I have four friends. I do not judge them. I have four friends, they look at me and they strongly believe in heaven and hell because they say they know where I am headed. One day, one of them stopped me right before we ravaged our plates empty in a restaurant. “You pray?!” He asked with such affection that the waiter turned to ask if he had done something wrong. It must have been his first day because he looked tensed and must have misheard. It could also be that he likes to chat, for a good tip. Well, on this table, we don’t give. We take!

We take all the abuse in this world and we mould ourselves into something that attracts more abuse. Then we live on the reputation we build and hope that life throws us opportunities to earn from our big names. Our names can be scary so I won’t say them. But outside our circle, only one name scares us though – God. 

“Yes, I do…I pray…everytime…even when I want to brush my teeth.” I expected someone to throw wine in my face but no one did. It felt like everyone’s tongue was stuck on a cold metal and my only options to release them were a knife and boiling rum. So I chose the boiling rum. “Do you pray?” I asked.

Every hour…Occasionally…It depends…Every weekend, were their answers in chronology. I was sure I had lost their confidence but their answers proved otherwise. They’ve wanted to open up to me about this for years but since I had told them years ago that I am not religious they’ve thought why bother. Strange that they’ve never seen or heard me pray, like I said, I do this even before I brush my teeth and even sometimes, when I remember, before I sit on the toilet seat. I guess I am religious after all- but only with prayer. 
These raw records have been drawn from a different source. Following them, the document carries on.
(** X13: when a directive fires and no endpoint is configured, the response
    carries no visual prompt, its text is the text for display followed by
    the apology, and the counter is set to 0 all the same. *)
Theorem missing_endpoint_apology (B : Backend) message history att apiKey ep
        settings ctx lang st reply :
  (forall n c m, chat_sendMessage B n c m = inr reply) ->
  endpointMissing ep = true ->
  let r := sendMessageToEve B message history att false apiKey ep settings ctx
                            lang st in
  let d := directiveBranch (aiImageGeneration settings) message
                           (Js.orElse reply "") (textOnlyMessageCount st) in
  fst (fst d) <> None ->
  EveResponse.visualPrompt (fst r) = None
  /\ EveResponse.text (fst r)
     = (stripDirectives (Js.orElse reply "") ++ apology)%string
  /\ textOnlyMessageCount (snd r) = 0.
Proof.
  intros H Hep r d Hfire.
  destruct (send_reply_parts B message history att apiKey ep settings ctx lang
                             st reply H) as (Hc & _ & Hv & _).
  fold r in Hc, Hv. fold d in Hc, Hv.
  destruct (directiveBranch_counter (aiImageGeneration settings) message
              (Js.orElse reply "") (textOnlyMessageCount st)) as (Hz & _).
  fold d in Hz.
  assert (T : Js.truthyOpt (fst (fst d)) = true).
  { subst d. unfold directiveBranch in *.
    destruct (aiImageGeneration settings); [|contradiction].
    destruct (findTag "SELFIE" _).
    - cbn [fst]. apply orElse_truthy. reflexivity.
    - destruct (findTag "SCENE" _); [|contradiction].
      destruct (isUserRequestingImage message || _); [|contradiction].
      cbn [fst]. apply orElse_truthy. reflexivity. }
  rewrite T, Hep in Hv. destruct (Hv eq_refl) as (Hv1 & Hv2).
  rewrite Hc, (Hz Hfire). auto.
Qed.

Lemma missing_endpoint_apology_witness :
  endpointMissing (Some "  ") = true
  /\ fst (fst (directiveBranch true "hello" "Look! [SCENE: a beach]" 4)) <> None
  /\ EveResponse.visualPrompt
       (fst (sendMessageToEve (replyingBackend "Look! [SCENE: a beach]") "hello"
               [sampleUserMessage] None false (Some "AAA") (Some "  ")
               (sampleSettings true) "" english freshService)) = None.
Proof.
  split; [reflexivity|]. split; [discriminate|].
  apply (missing_endpoint_apology (replyingBackend "Look! [SCENE: a beach]")
           "hello" [sampleUserMessage] None (Some "AAA") (Some "  ")
           (sampleSettings true) "" english freshService
           (Some "Look! [SCENE: a beach]")).
  - intros; reflexivity.
  - reflexivity.
  - discriminate.
Defined.

(* ------------------------------------------------------------------ *)
(** ** The send and the state of the module *)

Section SendState.

Variable B : Backend.

Lemma rephrase_keeps um k ctx ty st :
  let st' := snd (rephrasePromptForGradio B um k ctx ty st) in
  currentLanguage st' = currentLanguage st /\ requests st' = S (requests st).
Proof.
  unfold rephrasePromptForGradio. simpl.
  destruct (models_generateText B _ _ _); simpl; auto.
Qed.

Lemma gradio_keeps prompt ep settings st :
  let st' := snd (generateWithGradio B prompt ep settings st) in
  currentLanguage st' = currentLanguage st.
Proof.
  unfold generateWithGradio.
  destruct ep as [e|]; [|reflexivity].
  destruct (endpointMissing (Some e)); [reflexivity|]. simpl.
  destruct (gradio_predict B _ _ _ _) as [t|data]; [reflexivity|].
  destruct (firstImage data); reflexivity.
Qed.

Lemma onReply_language message resultText ep settings st :
  currentLanguage (snd (onReply message resultText ep settings st))
  = currentLanguage st.
Proof.
  unfold onReply.
  destruct (directiveBranch _ _ _ _) as [[vp vt] n].
  destruct (Js.truthyOpt vp && endpointMissing ep); reflexivity.
Qed.

Lemma onSendError_parts (e : Thrown) (st : Service) :
  let r := onSendError e st in
  EveResponse.image (fst r) = None
  /\ EveResponse.visualPrompt (fst r) = None
  /\ textOnlyMessageCount (snd r) = textOnlyMessageCount st
  /\ requests (snd r) = requests st.
Proof.
  unfold onSendError. destruct (classify (getErrorMessage e)). repeat split.
Qed.

Lemma ensureSession_fresh history apiKey settings lang st :
  sessionStale lang (getApiKey B apiKey)
               (ensureSession B history apiKey settings lang st) = false.
Proof.
  unfold ensureSession.
  destruct (sessionStale lang (getApiKey B apiKey) st) eqn:E; [|exact E].
  unfold startChatWithHistory, initializeChat, sessionStale. simpl.
  rewrite String.eqb_refl. destruct lang; reflexivity.
Qed.

Lemma sessionStale_same lang k (st st' : Service) :
  chatSession st' = chatSession st ->
  currentLanguage st' = currentLanguage st ->
  currentApiKey st' = currentApiKey st ->
  sessionStale lang k st' = sessionStale lang k st.
Proof. unfold sessionStale. intros -> -> ->. reflexivity. Qed.

Lemma send_ok_language message history att force apiKey ep settings ctx lang
      st :
  let r := sendMessageToEve B message history att force apiKey ep settings ctx
                            lang st in
  flag (EveResponse.isError (fst r)) = false ->
  currentLanguage (snd r)
  = currentLanguage (ensureSession B history apiKey settings lang st).
Proof.
  unfold sendMessageToEve.
  set (st1 := ensureSession B history apiKey settings lang st).
  destruct (Js.truthyOpt att && force).
  - simpl. destruct (models_generateImage B _ _ _) as [e|parts].
    + intros H. destruct (onSendError_state e (snd (nextRequest st1))) as (X & _).
      unfold nextRequest in X. simpl in X, H. congruence.
    + reflexivity.
  - destruct (negb (Js.truthyOpt att) && force).
    + pose proof (rephrase_keeps message apiKey (Some ctx) selfie st1) as (R & _).
      destruct (rephrasePromptForGradio B message apiKey (Some ctx) selfie st1)
        as [enh st2].
      pose proof (gradio_keeps (enh ++ IMAGE_QUALITY_SUFFIX)%string ep settings
                               st2) as G.
      destruct (generateWithGradio B _ ep settings st2) as [[m|url] st3].
      * intros H. destruct (onSendError_state (ThrownError m) st3) as (X & _).
        simpl in H. congruence.
      * simpl in *. intros _. congruence.
    + destruct (ensureSession_some B history apiKey settings lang st) as (c & Ec).
      fold st1 in Ec. rewrite Ec. rewrite Ec. simpl.
      destruct (chat_sendMessage B _ _ _) as [e|r].
      * intros H. destruct (onSendError_state e (snd (nextRequest st1))) as (X & _).
        unfold nextRequest in X. simpl in X, H. congruence.
      * intros _. rewrite onReply_language. reflexivity.
Qed.

Lemma send_error_counter message history att force apiKey ep settings ctx lang
      st :
  let r := sendMessageToEve B message history att force apiKey ep settings ctx
                            lang st in
  flag (EveResponse.isError (fst r)) = true ->
  textOnlyMessageCount (snd r) = textOnlyMessageCount st
  /\ EveResponse.image (fst r) = None
  /\ EveResponse.visualPrompt (fst r) = None.
Proof.
  intros r H.
  destruct (send_error_from_catch B _ _ _ _ _ _ _ _ _ _ H) as (e & st0 & E).
  destruct (onSendError_parts e st0) as (I & V & N & _).
  subst r. rewrite E. split; [|split; assumption].
  rewrite N.
  (* the state the catch block received has the counter of the start *)
  revert E. unfold sendMessageToEve.
  pose proof (ensureSession_count B history apiKey settings lang st) as C.
  set (st1 := ensureSession B history apiKey settings lang st) in *.
  assert (K : forall e' s', onSendError e' s' = onSendError e st0 ->
                            textOnlyMessageCount s' = textOnlyMessageCount st0).
  { intros e' s' X. apply (f_equal (fun p => textOnlyMessageCount (snd p))) in X.
    destruct (onSendError_parts e' s') as (_ & _ & N' & _).
    simpl in X. rewrite N', N in X. exact X. }
  destruct (Js.truthyOpt att && force).
  - simpl. destruct (models_generateImage B _ _ _) as [e'|parts].
    + intros X. apply K in X. simpl in X. congruence.
    + intros X. apply (f_equal (fun p => EveResponse.isError (fst p))) in X.
      simpl in X. rewrite processImageResponse_ok in X.
      destruct (onSendError_state e st0) as (F & _). rewrite <- X in F.
      discriminate.
  - destruct (negb (Js.truthyOpt att) && force).
    + pose proof (rephrase_state B message apiKey (Some ctx) selfie st1)
        as (_ & _ & R).
      destruct (rephrasePromptForGradio B message apiKey (Some ctx) selfie st1)
        as [enh st2].
      pose proof (gradio_state B (enh ++ IMAGE_QUALITY_SUFFIX)%string ep settings
                               st2) as (_ & _ & G).
      destruct (generateWithGradio B _ ep settings st2) as [[m|url] st3].
      * intros X. apply K in X. simpl in *. congruence.
      * intros X. apply (f_equal (fun p => EveResponse.isError (fst p))) in X.
        simpl in X. destruct (onSendError_state e st0) as (F & _).
        rewrite <- X in F. discriminate.
    + destruct (ensureSession_some B history apiKey settings lang st) as (c & Ec).
      fold st1 in Ec. rewrite Ec. rewrite Ec. simpl.
      destruct (chat_sendMessage B _ _ _) as [e'|r'].
      * intros X. apply K in X. simpl in X. congruence.
      * intros X. apply (f_equal (fun p => EveResponse.isError (fst p))) in X.
        rewrite onReply_ok in X. destruct (onSendError_state e st0) as (F & _).
        rewrite <- X in F. discriminate.
Qed.

End SendState.

(** X14: a send that returns an error response leaves the counter of
    text-only replies as it was, and its response carries neither image nor
    visual prompt. *)
Theorem failed_send_keeps_counter (B : Backend) message history att force
        apiKey ep settings ctx lang st :
  let r := sendMessageToEve B message history att force apiKey ep settings ctx
                            lang st in
  flag (EveResponse.isError (fst r)) = true ->
  textOnlyMessageCount (snd r) = textOnlyMessageCount st
  /\ EveResponse.image (fst r) = None
  /\ EveResponse.visualPrompt (fst r) = None.
Proof. apply send_error_counter. Qed.

Lemma failed_send_keeps_counter_witness :
  flag (EveResponse.isError (fst refusedSend)) = true
  /\ textOnlyMessageCount (snd refusedSend) = 4
  /\ EveResponse.image (fst refusedSend) = None
  /\ EveResponse.visualPrompt (fst refusedSend) = None.
Proof.
  split; [vm_compute; reflexivity|].
  apply (failed_send_keeps_counter quotaBackend "hello" [sampleUserMessage]
           None false (Some "AAA") (Some "https://render.example")
           (sampleSettings true) "" english freshService).
  vm_compute; reflexivity.
Defined.

(** X15: after a send that did not fail, a further send with the same key
    and the same language works with the handle the module holds: its first
    step changes nothing, whatever history and settings it is given. *)
Theorem session_is_reused (B : Backend) message history att force apiKey ep
        settings ctx lang st :
  let r := sendMessageToEve B message history att force apiKey ep settings ctx
                            lang st in
  flag (EveResponse.isError (fst r)) = false ->
  forall history' settings',
    ensureSession B history' apiKey settings' lang (snd r) = snd r.
Proof.
  intros r Hok history' settings'.
  destruct (send_ok_keeps_session B message history att force apiKey ep settings
                                  ctx lang st Hok) as (S1 & S2).
  pose proof (send_ok_language B message history att force apiKey ep settings
                               ctx lang st Hok) as S3.
  fold r in S1, S2, S3.
  unfold ensureSession.
  rewrite (sessionStale_same lang (getApiKey B apiKey) _ _ S1 S3 S2).
  rewrite ensureSession_fresh. reflexivity.
Qed.
(** * dirigera_platform: the patched hub client (dirigera_lib_patch.py)

    A shallow embedding of [HubX], [HackScene] and the patched device
    classes, and the properties of the empty-scene provisioner
    ([create_empty_scene] / [delete_empty_scenes]), of the typed device
    getters and of [set_name].

    Conventions of the embedding.
    - A Python [str] is a [string]; a character is an [ascii] (code points
      below 256).
    - A Python value that travels as JSON (request payloads, hub answers,
      the loosely typed [number_of_buttons] argument) is a [value].
    - A method is a computation in the monad [M]: it reads and updates the
      object it is called on, issues calls to the hub and either returns or
      raises.  The hub itself is external: its answer to a call is given by
      a function of type [Hub] that sees the calls issued so far.
    - Python strings with code points above 255 are outside the model. *)

From Stdlib Require Import String Ascii List ZArith Bool Lia DecimalString.
From Stdlib Require Import SpecFloat DecimalZ DecimalPos.
Import ListNotations.

Set Warnings "-register-all".

Local Open Scope string_scope.
Local Open Scope Z_scope.
Local Open Scope list_scope.

(* ================================================================== *)
(** ** Python values and exceptions *)

(** A Python [float]. *)
Definition float : Type := SpecFloat.spec_float.
(** Scenario A, second click. *)
Lemma C9_click_dt_since_last_witness :
  let tr := [ (host 0 RuntimeAlive, MsgStartRecording (Some "s1"));
              (host 100 RuntimeAlive, DomClick (click_at 10 20)) ] in
  recording (run (initial (host 0 RuntimeAlive)) tr).1 = true
  ∧ isIdle (run (initial (host 0 RuntimeAlive)) tr).1 = false
  ∧ ∃ r,
      clickBuffer
        (step (host 350 RuntimeAlive) (DomClick (click_at 30 40))
           (run (initial (host 0 RuntimeAlive)) tr).1).1
      = clickBuffer (run (initial (host 0 RuntimeAlive)) tr).1 ++ [r]
      ∧ cr_t r = 350
      ∧ cr_dt_since_last r = Some 250.
Proof.
  cbn zeta.
  assert (recording
            (run (initial (host 0 RuntimeAlive))
               [ (host 0 RuntimeAlive, MsgStartRecording (Some "s1"));
                 (host 100 RuntimeAlive, DomClick (click_at 10 20)) ]).1
          = true) as Hr by (vm_compute; reflexivity).
  assert (isIdle
            (run (initial (host 0 RuntimeAlive))
               [ (host 0 RuntimeAlive, MsgStartRecording (Some "s1"));
                 (host 100 RuntimeAlive, DomClick (click_at 10 20)) ]).1
          = false) as Hi by (vm_compute; reflexivity).
  split; [exact Hr|]. split; [exact Hi|].
  exact (proj1 C9_click_dt_since_last (host 0 RuntimeAlive) _
           (host 350 RuntimeAlive) (click_at 30 40) Hr Hi).
Defined.

End KeyClaims.
Lemma concat_filter_length {A B} (P : nat → A → Prop)
    `{∀ i a, Decision (P i a)} (f : nat → A → B) (l : list A)
    (rows : list nat) :
  (length (concat (map (λ i, map (f i) (filter (P i) l)) rows))
   ≤ length rows * length l)%nat.
Proof.
  induction rows as [|i rows IH]; cbn [map concat length]; [lia|].
  rewrite length_app, length_map.
  pose proof (length_filter (P i) l). cbn [Nat.mul]. lia.
Qed.

Section QuadSizes.
Context `{Shapely} `{TriEngine}.

Lemma quad_mesh_sizes (shape : Shape.t) (g : Py.val) (cur : Z)
    (min_y min_z max_y max_z : Q) :
  Shape.active shape = true →
  Shape.mesh_type shape = "quadrilateral" →
  ¬ (MeshGenerator.effective_mesh_size shape g == 0)%Q →
  bounds (Shape.geometry shape) = (min_y, min_z, max_y, max_z) →
  let size := MeshGenerator.effective_mesh_size shape g in
  let nY := spec_grid_count (max_y - min_y) size in
  let nZ := spec_grid_count (max_z - min_z) size in
  ∃ mesh,
    MeshGenerator.generate_shape_mesh shape g cur = Ok (Some mesh) (cur + 1)
    ∧ length (Mesh.nodes mesh) = ((nZ + 1) * (nY + 1))%nat
    ∧ (length (Mesh.elements mesh) ≤ nZ * nY)%nat.
Proof.
  intros Hactive Htype Hsize Hbounds size nY nZ.
  unfold MeshGenerator.generate_shape_mesh. cbn [Py.getattr].
  rewrite Htype. cbn [String.eqb Ascii.eqb Bool.eqb].
  unfold MeshGenerator._generate_quad_mesh.
  fold (MeshGenerator.effective_mesh_size shape g). fold size.
  cbn [MeshGenerator.quad_bounding_box]. rewrite Hactive, Hbounds.
  destruct (Qeq_bool size 0) eqn:Hzero;
    [now apply Qeq_bool_iff in Hzero|].
  rewrite !max_2_int_floor.
  assert (HnY : Z.max 2 (Qfloor ((max_y - min_y) / size)) = Z.of_nat nY)
    by (unfold nY, spec_grid_count; lia).
  assert (HnZ : Z.max 2 (Qfloor ((max_z - min_z) / size)) = Z.of_nat nZ)
    by (unfold nZ, spec_grid_count; lia).
  rewrite HnY, HnZ.
  replace (Z.to_nat (Z.of_nat nZ + 1)) with (nZ + 1)%nat by lia.
  rewrite Nat2Z.id, quad_node_rows_spec.
  rewrite filter_cons_True, filter_nil by exact Hactive.
  cbn [Mesh.new Mesh.id Mesh.nodes Mesh.elements Mesh.element_materials
       Mesh.fibers app length Nat.add].
  rewrite length_seq.
  destruct (quad_cell_rows_spec min_y min_z (max_y - min_y)%Q
              (max_z - min_z)%Q nY nZ [shape] (seq 0 nZ))
    with (mesh := Mesh.mk cur
                    (concat (map (λ i, map (λ j,
                       ((min_y + inject_Z (Z.of_nat j) * (max_y - min_y)
                                 / inject_Z (Z.of_nat nY))%Q,
                        (min_z + inject_Z (Z.of_nat i) * (max_z - min_z)
                                 / inject_Z (Z.of_nat nZ))%Q))
                       (seq 0 (nY + 1))) (seq 0 (nZ + 1)))) [] [] [])
    as (mesh & Hrun & Hnodes & Hels); [|reflexivity|].
  { apply Forall_forall. intros i Hi. apply elem_of_seq in Hi. lia. }
  unfold point in *. rewrite Hrun. exists mesh. split; [reflexivity|]. split.
  - rewrite Hnodes. apply concat_uniform_length.
    intros i. now rewrite length_map, length_seq.
  - rewrite Hels. cbn [Mesh.elements app].
    eapply Nat.le_trans; [apply concat_filter_length|].
    now rewrite !length_seq.
Qed.

(** X25: a negative mesh size is accepted by the quadrilateral strategy
    and gives the coarsest grid: 2 by 2 cells, that is 9 nodes and at most
    4 elements, whatever the extent of the shape. *)
Theorem quad_negative_mesh_size_coarsest_grid (shape : Shape.t) (g : Py.val)
    (cur : Z) (min_y min_z max_y max_z : Q) :
  Shape.active shape = true →
  Shape.mesh_type shape = "quadrilateral" →
  (MeshGenerator.effective_mesh_size shape g < 0)%Q →
  bounds (Shape.geometry shape) = (min_y, min_z, max_y, max_z) →
  (min_y <= max_y)%Q → (min_z <= max_z)%Q →
  ∃ mesh,
    MeshGenerator.generate_shape_mesh shape g cur = Ok (Some mesh) (cur + 1)
    ∧ length (Mesh.nodes mesh) = 9%nat
    ∧ (length (Mesh.elements mesh) ≤ 4)%nat.
Proof.
  intros Hactive Htype Hsize Hbounds Hy Hz.
  assert (Hnonzero : ¬ (MeshGenerator.effective_mesh_size shape g == 0)%Q).
  { intros Hzero. rewrite Hzero in Hsize. now apply Qlt_irrefl in Hsize. }
  destruct (quad_mesh_sizes shape g cur min_y min_z max_y max_z
              Hactive Htype Hnonzero Hbounds) as (mesh & Hrun & Hnodes & Hels).
  assert (HnY : spec_grid_count (max_y - min_y)
                  (MeshGenerator.effective_mesh_size shape g) = 2%nat).
  { unfold spec_grid_count.
    pose proof (floor_nonpositive (max_y - min_y)
                  (MeshGenerator.effective_mesh_size shape g)
                  ltac:(lra) Hsize). lia. }
  assert (HnZ : spec_grid_count (max_z - min_z)
                  (MeshGenerator.effective_mesh_size shape g) = 2%nat).
  { unfold spec_grid_count.
    pose proof (floor_nonpositive (max_z - min_z)
                  (MeshGenerator.effective_mesh_size shape g)
                  ltac:(lra) Hsize). lia. }
  rewrite HnY, HnZ in *. exists mesh. split; [exact Hrun|]. split; [exact Hnodes|].
  exact Hels.
Qed.

End QuadSizes.

(** * The further properties on the example data *)


Lemma bad_mesh_example_invalid : ¬ Mesh.indices_valid bad_mesh_example.
Proof.
  unfold Mesh.indices_valid, bad_mesh_example. cbn. intros Hvalid.
  apply Forall_cons_1 in Hvalid as [_ Hvalid].
  apply Forall_cons_1 in Hvalid as [Hvalid _].
  apply Forall_cons_1 in Hvalid as [_ Hvalid].
  apply Forall_cons_1 in Hvalid as [_ Hvalid].
  apply Forall_cons_1 in Hvalid as [Hvalid _]. lia.
Defined.







Lemma merge_shape_mesh_appends_witness :
  Mesh.indices_valid new_mesh_example
  ∧ MeshGenerator.merge_shape_mesh inner_square new_mesh_example
      old_mesh_example
    = Some (Mesh.mk 1
              (Mesh.nodes old_mesh_example ++ Mesh.nodes new_mesh_example)
              [[0; 1; 2; 3]; [4; 5; 6]; [4; 6; 7]]%nat [1; 7; 7]
              (Mesh.fibers old_mesh_example)).
Proof.
  split; [exact new_mesh_example_valid|].
  exact (merge_shape_mesh_appends inner_square new_mesh_example
           old_mesh_example new_mesh_example_valid).
Defined.
(** * Deploy-time region lookups: a shallow embedding of [deployTimeLookup]

    The TypeScript module embedded here (core/lib/private/region-lookup.ts)
    turns a per-region table of literal fact values into one deploy-time
    expression.  It has four functions:

      - [deployTimeLookup]  the entry point (the spec calls it "resolve"),
      - [ucfirst]           upper-cases the first character,
      - [tokenizedMap]      rewrites every value with the region and URL-suffix
                            tokens (the spec's "Pattern Tokenizer"),
      - [replaceAll]        [x.split(pat).join(replacement)].

    JavaScript strings are sequences of code units; they are modelled by
    Rocq's [string], one [ascii] per code unit.  A [Record<string, string>]
    is modelled by the list of its entries in enumeration order, the order
    in which [Object.entries] and [Object.values] yield them.  The construct
    tree is mutable state: the functions that touch it run in a small
    state-and-exception monad over the children of the stack. *)

From Stdlib Require Import Ascii List Arith Lia.
From Stdlib Require String.
From Equations Require Import Equations.
From stdpp Require Import gmap strings list.

Set Default Proof Using "Type".

(** ** JavaScript string built-ins *)

Module Js.

(** [dropPrefix pat x] is [Some post] exactly when [x = pat +:+ post]. *)
Fixpoint dropPrefix (pat x : string) : option string :=
  match pat, x with
  | EmptyString, _ => Some x
  | String a p, String b y => if Ascii.eqb a b then dropPrefix p y else None
  | String _ _, EmptyString => None
  end.

(** The step of [String.prototype.split]: find the smallest index at which
    [pat] occurs in [x] (StringIndexOf) and cut [x] there, returning the
    text before the occurrence and the text after it. *)
Fixpoint breakAt (pat x : string) {struct x} : option (string * string) :=
  match dropPrefix pat x with
  | Some post => Some (EmptyString, post)
  | None =>
      match x with
      | EmptyString => None
      | String c x' =>
          match breakAt pat x' with
          | Some (pre, post) => Some (String c pre, post)
          | None => None
          end
      end
  end.

Definition inspect {A : Type} (a : A) : { b : A | a = b } := exist _ a eq_refl.

Lemma dropPrefix_length pat x post :
  dropPrefix pat x = Some post →
  String.length x = String.length pat + String.length post.
Proof.
  revert x; induction pat as [|a p IH]; intros [|b y]; simpl; try congruence.
  - intros [= <-]. reflexivity.
  - intros [= <-]. reflexivity.
  - destruct (Ascii.eqb a b); [|congruence]. intros H. rewrite (IH _ H). reflexivity.
Qed.
Lemma DataToTroubleCodes_skips_zero_groups_witness :
  DataToTroubleCodes {[ lit "0" := lit "P" ]} (lit "0133" ++ lit "0000" ++ lit "0171")
  = Ok [lit "P133"; lit "P171"]
  /\ Forall (fun g => exists value, py_int g = Ok value /\ value <> 0)
       [lit "0133"; lit "0171"].
Proof.
  destruct DataToTroubleCodes_skips_zero_groups as (Hskip & _ & Honly).
  split.
  - rewrite (Hskip _ (lit "0133") (lit "0171") 1%nat); reflexivity.
  - apply (Honly {[ lit "0" := lit "P" ]} (lit "01330171")
             [lit "P133"; lit "P171"]).
    reflexivity.
Defined.

(** A group that [int] reads as a non-zero integer and whose first
    character is not a key of the prefix table makes the decoder raise
    [KeyError], a [LookupError], whatever follows it. *)
Lemma DataToTroubleCodes_unmapped_digit T (pre g post : str) (n : nat) (value : Z) :
  length pre = (4 * n)%nat ->
  Forall (decodable T) (groups pre) ->
  length g = 4%nat ->
  py_int g = Ok value -> value <> 0 ->
  T !! take 1 g = None ->
  DataToTroubleCodes T (pre ++ g ++ post) = Raise KeyError
  /\ is_LookupError KeyError = true.
Proof.
  intros Hpre Hall Hg Hint Hnz Hkey. split; [|reflexivity].
  rewrite DataToTroubleCodes_groups, (groups_app pre _ n) by done.
  rewrite (groups_app g post 1) by done.
  destruct g as [|a [|b [|c [|d [|]]]]]; try done.
  cbn [groups app]. apply decode_groups_raises; [done|].
  intros acc. unfold decode_group. rewrite Hint. cbn [result_bind].
  rewrite decide_True by done. cbn [first_char result_bind].
  unfold dict_get. change (take 1 [a; b; c; d]) with [a] in Hkey.
  by rewrite Hkey.
Qed.

(** C9, at the failing input: with the prefix table [{'0': 'P'}] the group
    ["C100"] is not zero and its first hexadecimal digit, [C], is not a
    key of the table, and the decoder raises [ValueError], which is not a
    [LookupError]: [int] reads the group in base ten and rejects the
    digit [C] before the table is consulted. *)
Theorem DataToTroubleCodes_hex_group_raises_ValueError :
  ({[ lit "0" := lit "P" ]} : gmap str str) !! lit "C" = None
  /\ DataToTroubleCodes {[ lit "0" := lit "P" ]} (lit "C100") = Raise ValueError
  /\ is_LookupError ValueError = false.
Proof. repeat split; reflexivity. Qed.

(** ** The framer *)

Lemma replace_char (s : str) (a b : ascii) :
  replace s [a] [b] = map (fun c => if decide (c = a) then b else c) s.
Proof.
  unfold replace. induction s as [|c s IH]; [reflexivity|].
  cbn [replace_from starts_with map length].
  replace (starts_with [] s) with true by (by destruct s).
  destruct (decide (c = a)) as [->|Hne].
  - rewrite bool_decide_eq_true_2 by done. cbn. by rewrite IH.
  - rewrite bool_decide_eq_false_2 by congruence. cbn. by rewrite IH.
Qed.

(** After the first replacement no carriage return is left. *)
Lemma replace_CR_LF (s : str) : CR ∉ replace s [CR] [LF].
Proof.
  rewrite replace_char. intros Hin.
  apply list_elem_of_fmap in Hin as (c & Hc & _).
  destruct (decide (c = CR)); [discriminate Hc | congruence].
Qed.

(** How the loop of [GetResponse] runs on a waiting port, one [read] at a
    time. *)
Lemma GetResponse_loop_step (fuel : nat) (ReadChar : read_value) (Response : str)
    (s : Serial) :
  is_open s = true ->
  ne ReadChar (VBytes (Some prompt_byte)) && ne ReadChar (VInt 0) = true ->
  GetResponse_loop (S fuel) ReadChar Response s
  = match incoming s with
    | [] => GetResponse_loop fuel (VBytes None) Response s
    | b :: rest =>
        let s' := mkSerial rest (written s) (is_open s) (closes s) in
        if ne (VBytes b) (VBytes (Some prompt_byte)) then
          match decode_byte b with
          | Ok text => GetResponse_loop fuel (VBytes b) (Response ++ text) s'
          | Raise e => Throw e s'
          end
        else GetResponse_loop fuel (VBytes b) Response s'
    end.
Proof.
  intros Hopen Hgo. cbn [GetResponse_loop]. rewrite Hgo.
  unfold bind at 1, read. rewrite Hopen.
  destruct (incoming s) as [|b rest].
  - change (ne (VBytes None) (VBytes (Some prompt_byte))) with true.
    unfold bind, lift, to_str, decode_byte, ret. by rewrite app_nil_r.
  - destruct (ne (VBytes b) (VBytes (Some prompt_byte))); [|reflexivity].
    unfold bind, lift, to_str. by destruct (decode_byte b).
Qed.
We didn’t even notice that the waiter was still standing there. I looked up at him. It was as if he wanted to remind me of something. My wrists are limp so I find it easier and less rude using them. I flick him away. I bow my head and shake it in disbelief and then I think, what a perfect opportunity to pour another round of boiling rum. “What do you say when you pray?”
Dear master of all things,

I am  master of just one thing. I profit in coins but my day begins from the first call of the cockrel to the silent drops of stars on these hard black streets. Make it hot and let it burn, build the traffic and let heads turn, towards me to let them see, from my pan and to their hand, is my burden against their sweat.
Dear God,

It’s one of those days, the police have raided the usual base so I’ve had to move to another spot. Thank you, I wasn’t caught. I need new customers. My unsuccessful abortions are waiting to be fed. I hope I find a husband through this lot!
You in heaven,

I do not want to be killed or kill anybody. If they are calm during the raid, no one will be shot. 
Father-mother God,

My design is done and it needs to be buried. Who is dead and who is buying this weekend?
Now the tongues are free and the steam is cooling fast. Dessert was lovely I think. “Your bill, Kwame!” Nobody calls me Kwame these days. I am too infamous for such a glorious name. This waiter wants something. He wants me to remember that he was once my boyfriend. The one who left without a word, not even goodbye. 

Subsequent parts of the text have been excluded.